(Collected data entries)
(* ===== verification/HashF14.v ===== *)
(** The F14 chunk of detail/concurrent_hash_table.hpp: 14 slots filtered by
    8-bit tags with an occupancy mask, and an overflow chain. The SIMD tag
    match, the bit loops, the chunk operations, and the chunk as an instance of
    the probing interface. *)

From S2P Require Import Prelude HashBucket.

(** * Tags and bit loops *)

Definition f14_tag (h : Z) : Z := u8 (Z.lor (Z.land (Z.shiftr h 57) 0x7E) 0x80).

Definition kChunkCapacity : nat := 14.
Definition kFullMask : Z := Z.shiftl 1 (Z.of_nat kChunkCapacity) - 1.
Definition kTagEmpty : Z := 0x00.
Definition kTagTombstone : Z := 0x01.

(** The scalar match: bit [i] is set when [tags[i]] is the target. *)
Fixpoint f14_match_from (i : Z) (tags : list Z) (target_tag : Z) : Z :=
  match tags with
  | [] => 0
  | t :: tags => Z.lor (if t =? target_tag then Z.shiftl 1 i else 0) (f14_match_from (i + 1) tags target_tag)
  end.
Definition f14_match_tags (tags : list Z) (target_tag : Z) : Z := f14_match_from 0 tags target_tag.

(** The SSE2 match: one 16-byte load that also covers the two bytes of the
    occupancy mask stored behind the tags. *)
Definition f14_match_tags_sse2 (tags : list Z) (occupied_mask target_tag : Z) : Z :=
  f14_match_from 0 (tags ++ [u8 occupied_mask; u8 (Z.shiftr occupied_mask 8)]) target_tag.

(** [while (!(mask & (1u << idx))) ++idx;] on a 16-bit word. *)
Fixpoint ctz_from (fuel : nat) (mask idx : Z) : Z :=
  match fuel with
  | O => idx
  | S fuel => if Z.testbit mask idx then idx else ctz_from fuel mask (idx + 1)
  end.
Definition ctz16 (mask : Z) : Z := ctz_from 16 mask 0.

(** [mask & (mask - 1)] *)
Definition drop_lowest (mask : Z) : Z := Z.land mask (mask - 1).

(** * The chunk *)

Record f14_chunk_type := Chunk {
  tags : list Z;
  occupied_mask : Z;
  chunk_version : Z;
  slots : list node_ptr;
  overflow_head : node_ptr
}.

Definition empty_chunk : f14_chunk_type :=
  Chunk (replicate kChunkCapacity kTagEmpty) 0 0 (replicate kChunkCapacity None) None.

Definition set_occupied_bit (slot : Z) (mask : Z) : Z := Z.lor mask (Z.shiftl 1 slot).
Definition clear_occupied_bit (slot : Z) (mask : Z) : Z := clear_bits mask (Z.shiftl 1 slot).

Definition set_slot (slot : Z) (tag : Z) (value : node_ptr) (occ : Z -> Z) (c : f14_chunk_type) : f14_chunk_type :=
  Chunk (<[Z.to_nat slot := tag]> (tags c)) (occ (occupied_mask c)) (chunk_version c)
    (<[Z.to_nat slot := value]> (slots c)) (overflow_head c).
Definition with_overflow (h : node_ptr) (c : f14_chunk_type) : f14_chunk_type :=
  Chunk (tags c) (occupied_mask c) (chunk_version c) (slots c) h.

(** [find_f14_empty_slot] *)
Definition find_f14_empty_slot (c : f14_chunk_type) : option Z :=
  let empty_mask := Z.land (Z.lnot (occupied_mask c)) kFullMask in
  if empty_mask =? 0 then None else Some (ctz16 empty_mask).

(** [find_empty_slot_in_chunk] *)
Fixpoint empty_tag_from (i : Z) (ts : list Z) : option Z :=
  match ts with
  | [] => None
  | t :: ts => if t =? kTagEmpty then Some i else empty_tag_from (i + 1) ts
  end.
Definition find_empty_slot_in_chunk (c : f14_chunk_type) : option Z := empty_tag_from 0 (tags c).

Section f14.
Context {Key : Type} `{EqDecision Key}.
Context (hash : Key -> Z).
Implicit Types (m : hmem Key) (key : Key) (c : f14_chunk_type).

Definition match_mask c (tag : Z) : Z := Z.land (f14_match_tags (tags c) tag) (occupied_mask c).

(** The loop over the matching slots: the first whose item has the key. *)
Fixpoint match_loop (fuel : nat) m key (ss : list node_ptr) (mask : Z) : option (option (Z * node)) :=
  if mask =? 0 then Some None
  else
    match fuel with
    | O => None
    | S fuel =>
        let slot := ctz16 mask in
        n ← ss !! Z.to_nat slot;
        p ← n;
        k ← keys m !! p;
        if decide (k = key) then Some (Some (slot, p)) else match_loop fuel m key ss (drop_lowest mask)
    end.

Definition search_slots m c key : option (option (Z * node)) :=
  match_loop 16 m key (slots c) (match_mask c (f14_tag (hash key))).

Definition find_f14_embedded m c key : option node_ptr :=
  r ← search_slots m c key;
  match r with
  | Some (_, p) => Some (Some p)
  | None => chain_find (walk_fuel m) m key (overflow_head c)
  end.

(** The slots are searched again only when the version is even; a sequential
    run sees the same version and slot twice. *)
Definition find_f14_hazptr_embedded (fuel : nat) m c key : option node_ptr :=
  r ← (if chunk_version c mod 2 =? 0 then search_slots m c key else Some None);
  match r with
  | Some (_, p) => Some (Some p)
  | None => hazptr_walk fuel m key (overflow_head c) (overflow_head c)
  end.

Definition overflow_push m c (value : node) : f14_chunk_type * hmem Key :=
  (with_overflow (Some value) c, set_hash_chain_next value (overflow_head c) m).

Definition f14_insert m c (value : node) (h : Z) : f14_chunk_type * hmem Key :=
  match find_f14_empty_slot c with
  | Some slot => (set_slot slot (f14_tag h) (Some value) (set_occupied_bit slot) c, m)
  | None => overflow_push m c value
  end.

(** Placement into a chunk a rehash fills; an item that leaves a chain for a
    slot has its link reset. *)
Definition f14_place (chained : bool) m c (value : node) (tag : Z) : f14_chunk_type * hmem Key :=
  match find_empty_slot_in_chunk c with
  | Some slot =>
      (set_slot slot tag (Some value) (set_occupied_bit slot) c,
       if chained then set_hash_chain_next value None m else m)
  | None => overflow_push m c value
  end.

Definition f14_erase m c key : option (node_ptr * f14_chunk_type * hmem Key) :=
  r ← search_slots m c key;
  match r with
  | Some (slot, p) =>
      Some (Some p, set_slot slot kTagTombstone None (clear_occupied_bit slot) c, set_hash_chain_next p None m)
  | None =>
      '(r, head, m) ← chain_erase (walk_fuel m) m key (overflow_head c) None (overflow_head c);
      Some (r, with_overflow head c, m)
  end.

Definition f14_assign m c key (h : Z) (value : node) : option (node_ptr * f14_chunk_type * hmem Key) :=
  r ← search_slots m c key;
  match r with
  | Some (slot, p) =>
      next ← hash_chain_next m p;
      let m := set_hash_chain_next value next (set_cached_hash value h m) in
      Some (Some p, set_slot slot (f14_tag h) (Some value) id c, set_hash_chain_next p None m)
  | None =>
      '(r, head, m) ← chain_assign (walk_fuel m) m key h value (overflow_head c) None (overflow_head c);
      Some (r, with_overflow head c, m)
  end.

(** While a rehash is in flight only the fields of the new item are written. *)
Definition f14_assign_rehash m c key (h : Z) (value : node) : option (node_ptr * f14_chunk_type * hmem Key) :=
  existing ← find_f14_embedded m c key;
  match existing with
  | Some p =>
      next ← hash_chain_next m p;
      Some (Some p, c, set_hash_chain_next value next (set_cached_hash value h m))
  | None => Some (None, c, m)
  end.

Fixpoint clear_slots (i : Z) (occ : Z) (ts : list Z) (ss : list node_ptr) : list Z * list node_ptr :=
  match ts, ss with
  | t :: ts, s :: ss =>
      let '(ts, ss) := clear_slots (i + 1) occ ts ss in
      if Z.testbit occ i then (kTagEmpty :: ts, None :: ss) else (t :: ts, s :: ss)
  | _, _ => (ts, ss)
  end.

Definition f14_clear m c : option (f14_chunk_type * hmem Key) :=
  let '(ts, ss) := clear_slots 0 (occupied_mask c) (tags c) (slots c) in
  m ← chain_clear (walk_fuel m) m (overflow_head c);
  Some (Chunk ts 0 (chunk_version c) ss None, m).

• WHAT IS EXPECTED:
Copy every line above that holds the word "when".

• ANSWER AREA:
(** The scalar match: bit [i] is set when [tags[i]] is the target. *)
(** The slots are searched again only when the version is even; a sequential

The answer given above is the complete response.